To make a long story short, I hosted my first meetup for my new group today at a local park. It was small, as we do not have very many members yet, but it was quite a success!  One of the moms that I know from Sunshine Cottage was there and we also had a father join just the other day who was there with his son, daughter and wife!  What made this so great was that they just found out within the last week that their 2 year old son has hearing loss.  It makes me very happy that I created a group that has already served to support a family who is going through that very difficult period of shock, sadness, anger, isolation and just about every other emotion you can think of.

I hope that I can reach more people with my group and that it serves its purpose to provide support, encouragement, and a sense of family for others who are going through this as well.

Visit to the Neurologist

I mentioned in my last post that Logan's ENT was a bit concerned with some of the MRI results.  His concern was mainly the presence of white calcium deposits on his brain. Although he wasn't too worried about it, he called a local pediatric neurologist and went ahead and referred us just to check it out.  Apparently, this is pretty common in CMV kids.

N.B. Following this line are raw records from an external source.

Lemma mock_three_way : model_three_way Samples.mock_analyzer.
Proof.
  split; [reflexivity|]. intros m [= <-] inputs rows.
  destruct inputs as [|[n ids] [|]]; simpl; try discriminate.
  intros [= <-]. apply Forall_map, Forall_forall. reflexivity.
Qed.

Lemma mock_batch_total :
  exists rs, analyze_batch Samples.mock_analyzer Samples.three_texts 2 = Ok rs.
Proof.
  rewrite (PathFacts.analyze_batch_black_box mock_loaded mock_black_box) by lia.
  apply LoopFacts.comprehension_total. intros t.
  apply (PathFacts.analyze_single_total mock_loaded mock_black_box). reflexivity.
Qed.

(** C1: before [load_model], [analyze] raises the "Model not loaded"
    [RuntimeError] for every input, but [analyze_batch] has no such guard: on
    the empty list it returns the empty list, and on a non-empty list it
    raises the [TypeError] of calling the [None] tokenizer. *)
Theorem analyze_batch_before_load (name : string) :
  (forall t,
      analyze (__init__ name) t
      = Raise (RuntimeError "Model not loaded. Call load_model() first."))
  /\ analyze_batch (__init__ name) [] 32 = Ok []
  /\ analyze_batch (__init__ name) [Samples.hello] 32 = Raise TypeError.
Proof. repeat split. Qed.

(** C2: with the model a fixed function from a text to three logits and a
    batch size of at least one, [analyze_batch] returns one result per input
    text, in input order, and each result is exactly the one the single-text
    analysis returns for that text; so the (sentiment, confidence) pairs are
    equal, within every tolerance. *)
Theorem analyze_batch_matches_single (self : MultilingualSentimentAnalyzer)
    (tok : Tokenizer) (m : Model) (f : Py.str -> list R)
    (texts : list Py.str) (k : Z) :
  loaded self tok m -> black_box tok m f ->
  (forall t, List.length (f t) = 3) -> (1 <= k)%Z ->
  exists rs,
    analyze_batch self texts k = Ok rs
    /\ List.length rs = List.length texts
    /\ map text rs = texts
    /\ Forall2 (fun t r => analyze self (inl t) = Ok (inl r)) texts rs
    /\ analyze self (inr texts) = Ok (inr rs).
Proof.
  intros Hloaded Hbox H3 Hk.
  rewrite (PathFacts.analyze_batch_black_box Hloaded Hbox) by exact Hk.
  destruct (LoopFacts.comprehension_total (_analyze_single self) texts) as [rs Hrs].
  { intros t. now apply (PathFacts.analyze_single_total Hloaded Hbox). }
  exists rs. pose proof Hrs as HF. apply LoopFacts.comprehension_Forall2 in HF.
  destruct Hloaded as (_ & Hm & _).
  split; [exact Hrs|]. split; [symmetry; eapply Forall2_length; exact HF|].
  split; [|split].
  - clear Hrs. induction HF as [|x y xs ys Hxy _ IH]; simpl; [reflexivity|].
    destruct (PathFacts.analyze_single_result _ _ Hxy) as [-> _]. now rewrite IH.
  - eapply Forall2_impl; [|exact HF]. intros t r Htr.
    unfold analyze. rewrite Hm, Htr. reflexivity.
  - unfold analyze. rewrite Hm, Hrs. reflexivity.
Qed.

Those of you that really know me, know that I am a worrier.  So, of course, I go and google this and find all the worse case scenarios I can find. Andrew finally talked me out of "researching" this and just waiting to see the doctor.

So, naturally, I was quite excited to go talk to the neurologist today only to get there and be seen by the nurse practitioner because the doctor was out of town.  Luckily for us, the nurse practitioner was very good at what he does and went over everything with us and answered our questions well.  He even called us back after hours once he spoke to the doctor about Logan!

Basically everything looks fine because the spots were nonspecific and, although he is a little slow in his development, the important thing is that he is developing.  At this point, the only concern the white spots cause is an increased risk for seizures.  We will hear from the doctor personally next week and go back in 4 months to make sure Logan is still developing appropriately.

Our Story

This blog is long overdue!  Logan is now 9 months old and I've been meaning to start this to document his story and to share with others for so long. Since he was diagnosed, I've taken much comfort in reading the stories of other families and I hope our story can give comfort to others.

We have 1 daughter and were very happy to be adding a son to our family. I can remember how in his first month of life it was both one of the happiest times and one of the hardest and saddest times in my life.  He failed his newborn hearing screening 3 times before we were discharged from the hospital.  They assured us that we did not need to worry and that this happens quite often.  We were sure he just had some fluid in his ears.

When he was 1 week old, we went to get an ABR test done, which he failed. The audiologist suggested we do a repeat ABR when he was a month old, just in case there was still fluid in his ears.  As we waited those 3 weeks we did many "hearing tests" on him, such as banging pots together, having his sister yell and anything else we could think of.  Every time we thought he had a response, we were so hopeful.  The 3 weeks finally passed and there I was with him and the audiologist again.  As I knew deep down, they confirmed his hearing loss that day.  I was crushed when they told me that he had severe to profound hearing loss in both ears.

Logan was fitted with his first set of hearing aids when he was just 7 weeks old.  I will never forget how his face lit up when he actually heard us.  But with that joy I also felt so sad thinking about all the things he had been missing.

Logan has come a long way since then.  He has so much help that I am so thankful for. He is enrolled in an early childhood program at a great oral deaf school here and has other early childhood intervention services.  He is such a happy baby and he loves to babble, which melts my heart knowing his degree of hearing loss.